Two of those outlets have targeted Maplewood. The New York Times assigned Tina Kelley, a local resident, to start up The Local with a mandate to cover Maplewood and the neighboring towns of South Orange and Millburn. A month earlier, Patch, a new online venture with a tenuous connection to Google, set up shop in the same three consecutive stops on the M&E Gladstone Branch of New Jersey transit. (Representatives of the Times say they were initially unaware of Patch's plans, and decided not to change course when they found out; The Local also has a presence in the Brooklyn neighborhoods of Clinton Hill and Fort Greene.) Both sites engage with the community and cover everything from high school basketball to drug arrests. Kelley, a ten-year Times veteran, works all three towns; Adam Bulger, a self-described "mid-level reporter," has only Maplewood to cover as Patch assigned South Orange and Millburn their own editors.

The Local and Patch have similar objectives, yet subtle differences in execution. The Times' imprint extends beyond The Local's familiar typeface and powerhouse web-host. Its stories have more of a professional—even Timesian—feel, as Kelley tends to report news the way a Times metro desk alumna would, often with supporting quotes and an inverted pyramid structure. Patch, a start-up without a centuries-old news culture, has more the style of a community newsletter. With useful directories, mapped stories and frequent Twitter updates, it is "more informative than investigative," as one web editor describes the task of online local news.

The paid staffs are small in both cases, but not compared to the intended coverage area. While in the past, the Times might have assigned a handful of reporters from the Newark bureau to cover the entire state, The Local has one seasoned professional, Kelley, exclusively devoted to these three western Essex County towns and their 60,000 residents. She also has paid technical and editorial support plus a growing complement of student and volunteer bloggers. Patch hires freelancers in addition to the full-time reporter devoted to each town.

In place of a handful reporters covering the entire state of New Jersey, with The Local the Times devotes a seasoned professional to 60,000 Essex County residents.

Both of these experiments fall under the heading of "hyperlocal" news, a fast-growing, all-online phenomenon that features a disproportionate scale of newsgathering effort to the area being covered—that is, compared to how these areas have been reported in the past.
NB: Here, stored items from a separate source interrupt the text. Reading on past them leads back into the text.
(** X12.  [calculate_averages] returns on the result of
    [calculate_scores] whenever the number of participants, and its
    product with the grand total, stay below [2^1000]. *)
Theorem averages_of_scores_return ps ui mc r :
  well_formed ps ->
  calculate_scores (analyzer_of ps) ui mc = Ok r ->
  Z.of_nat (length ps) < 2 ^ 1000 ->
  Z.of_nat (length ps) * grand_total (analyzer_of ps) < 2 ^ 1000 ->
  exists averages,
    calculate_averages (analyzer_of ps) r = Ok averages /\
    dict_keys averages = dict_keys zero_averages.
Proof.
  intros Hwf Hr Hn Hb.
  rewrite calculate_scores_unfold in Hr by exact Hwf. injection Hr as <-.
  assert (Hlen' : (length (ranked_result (analyzer_of ps) ui mc) <= length ps)%nat).
  { etransitivity; [apply ranked_result_length|]. apply List.filter_length_le. }
  assert (Hg : 0 <= grand_total (analyzer_of ps)).
  { destruct ps as [|p ps'] eqn:Eps; [reflexivity|]. rewrite <- Eps in *.
    pose proof (participant_total_bounds ps p Hwf ltac:(rewrite Eps; left; reflexivity)).
    lia. }
  apply (calculate_averages_returns _ (grand_total (analyzer_of ps))).
  - exact Hg.
  - intros k e Hin. apply (result_entry_within ps ui mc k e Hwf Hin).
  - nia.
  - lia.
Qed.

(** The theorem at [three_participants]. *)
Lemma averages_of_scores_return_witness :
  exists averages,
    calculate_averages (analyzer_of three_participants)
      (ranked_result (analyzer_of three_participants) None 0) = Ok averages.
Proof.
  destruct (averages_of_scores_return three_participants None 0 _ three_participants_wf
              (calculate_scores_unfold three_participants None 0 three_participants_wf))
    as (averages & Havg & _).
  - vm_compute. reflexivity.
  - vm_compute. reflexivity.
  - exists averages. exact Havg.
Defined.

(* ===================================================================== *)
(** * Properties of [get_emoji]                                           *)
(* ===================================================================== *)

Lemma canonical_digits m e :
  canonical_mantissa 53 1024 m e = true ->
  Zpos (digits2_pos m) <= 53 /\ emin 53 1024 <= e /\
  (emin 53 1024 < e -> Zpos (digits2_pos m) = 53).
Proof.
  unfold canonical_mantissa, fexp. intros H. apply Z.eqb_eq in H. lia.
Qed.

Lemma canonical_lt m1 e1 m2 e2 :
  canonical_mantissa 53 1024 m1 e1 = true ->
  canonical_mantissa 53 1024 m2 e2 = true ->
  e1 < e2 ->
  (inject_Z (Zpos m1) * pow2 e1 < inject_Z (Zpos m2) * pow2 e2)%Q.
Proof.
  intros H1 H2 Hlt.
  destruct (canonical_digits m1 e1 H1) as (Hd1 & He1 & _).
  destruct (canonical_digits m2 e2 H2) as (_ & _ & Hd2). specialize (Hd2 ltac:(lia)).
  pose proof (digits2_pos_bounds m1) as [_ Hb1].
  pose proof (digits2_pos_bounds m2) as [Hb2 _]. rewrite Hd2 in Hb2.
  assert (Hm1 : Zpos m1 < 2 ^ 53).
  { eapply Z.lt_le_trans; [exact Hb1|]. apply Z.pow_le_mono_r; lia. }
  replace e2 with ((e2 - e1) + e1) by lia.
  rewrite pow2_add, (pow2_nonneg (e2 - e1)) by lia.
  rewrite Qmult_assoc, <- inject_Z_mult.
  apply Qmult_lt_compat_r; [apply pow2_pos|].
  rewrite <- Zlt_Qlt.
  assert (2 ^ 1 <= 2 ^ (e2 - e1)) by (apply Z.pow_le_mono_r; lia).
  change (2 ^ 1) with 2 in *. change (2 ^ (53 - 1)) with (2 ^ 52) in Hb2.
  change (2 ^ 53) with (2 * 2 ^ 52) in Hm1. nia.
Qed.

Lemma SFcompare_ge f mg eg :
  valid_binary 53 1024 f = true ->
  is_finite (PyFloat f) = true ->
  canonical_mantissa 53 1024 mg eg = true ->
  match SFcompare f (S754_finite false mg eg) with
  | Some Gt | Some Eq => true
  | _ => false
  end = true <->
  (inject_Z (Zpos mg) * pow2 eg <= SF2Q f)%Q.
Proof.
  intros Hv Hf Hg. pose proof (pow2_pos eg) as Hpg.
  assert (Hgpos : (0 < inject_Z (Zpos mg) * pow2 eg)%Q).
  { apply Qmult_lt_0_compat; [rewrite <- (Zlt_Qlt 0); lia | exact Hpg]. }
  destruct f as [s|s| |s m e]; simpl in Hf; try discriminate.
  - simpl. split; [discriminate|]. intros H. exfalso. apply (Qlt_not_le _ _ Hgpos H).
  - simpl in Hv. unfold bounded in Hv. apply andb_true_iff in Hv. destruct Hv as [Hc _].
    pose proof (pow2_pos e) as Hpe.
    destruct s; simpl.
    + split; [discriminate|]. intros H. exfalso.
      assert (inject_Z (Z.neg m) * pow2 e < 0)%Q.
      { assert (inject_Z (Z.neg m) < 0)%Q by (rewrite <- (Zlt_Qlt _ 0); lia). nra. }
      apply (Qlt_not_le _ _ Hgpos). eapply Qle_trans; [exact H|]. apply Qlt_le_weak. exact H0.
    + destruct (Z.compare_spec e eg) as [->|Hlt|Hgt].
      * rewrite Pos.compare_cont_spec. simpl.
        destruct (Pos.compare_spec m mg) as [->|Hm|Hm]; simpl.
        -- split; [intros _; apply Qle_refl | reflexivity].
        -- split; [discriminate|]. intros H. exfalso.
           assert (inject_Z (Zpos m) < inject_Z (Zpos mg))%Q by (rewrite <- Zlt_Qlt; lia).
           nra.
        -- split; [|reflexivity]. intros _.
           assert (inject_Z (Zpos mg) < inject_Z (Zpos m))%Q by (rewrite <- Zlt_Qlt; lia).
           nra.
      * split; [discriminate|]. intros H. exfalso.
        pose proof (canonical_lt m e mg eg Hc Hg Hlt). apply (Qlt_not_le _ _ H0 H).
      * split; [|reflexivity]. intros _. apply Qlt_le_weak.
        apply canonical_lt; auto; lia.
Qed.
Across the United States and elsewhere, hyperlocal coverage has come to include anything from the block to the county: a single person with a webcam and a blog who reports every fender-bender near his block in Charlotte, North Carolina; a volunteer news operation run by a seasoned reporter in Westport, Connecticut; and the out-sized resources the Washington Post devotes to covering the 270,000 residents of Loudon County, Virginia.

Internet prognosticators and forward-looking media players think hyperlocal is an idea whose time has come. The journalist-cum-web guru Jeff Jarvis is a particularly fierce advocate and participant, as he sits on advisory boards for both Patch and The Local. Other "future of newspapers" bloggers and columnists frequently include hyperlocal trends among their predictions. Meanwhile, venture capital firms and mammoth media organizations alike have thrown their capital behind hyperlocal projects.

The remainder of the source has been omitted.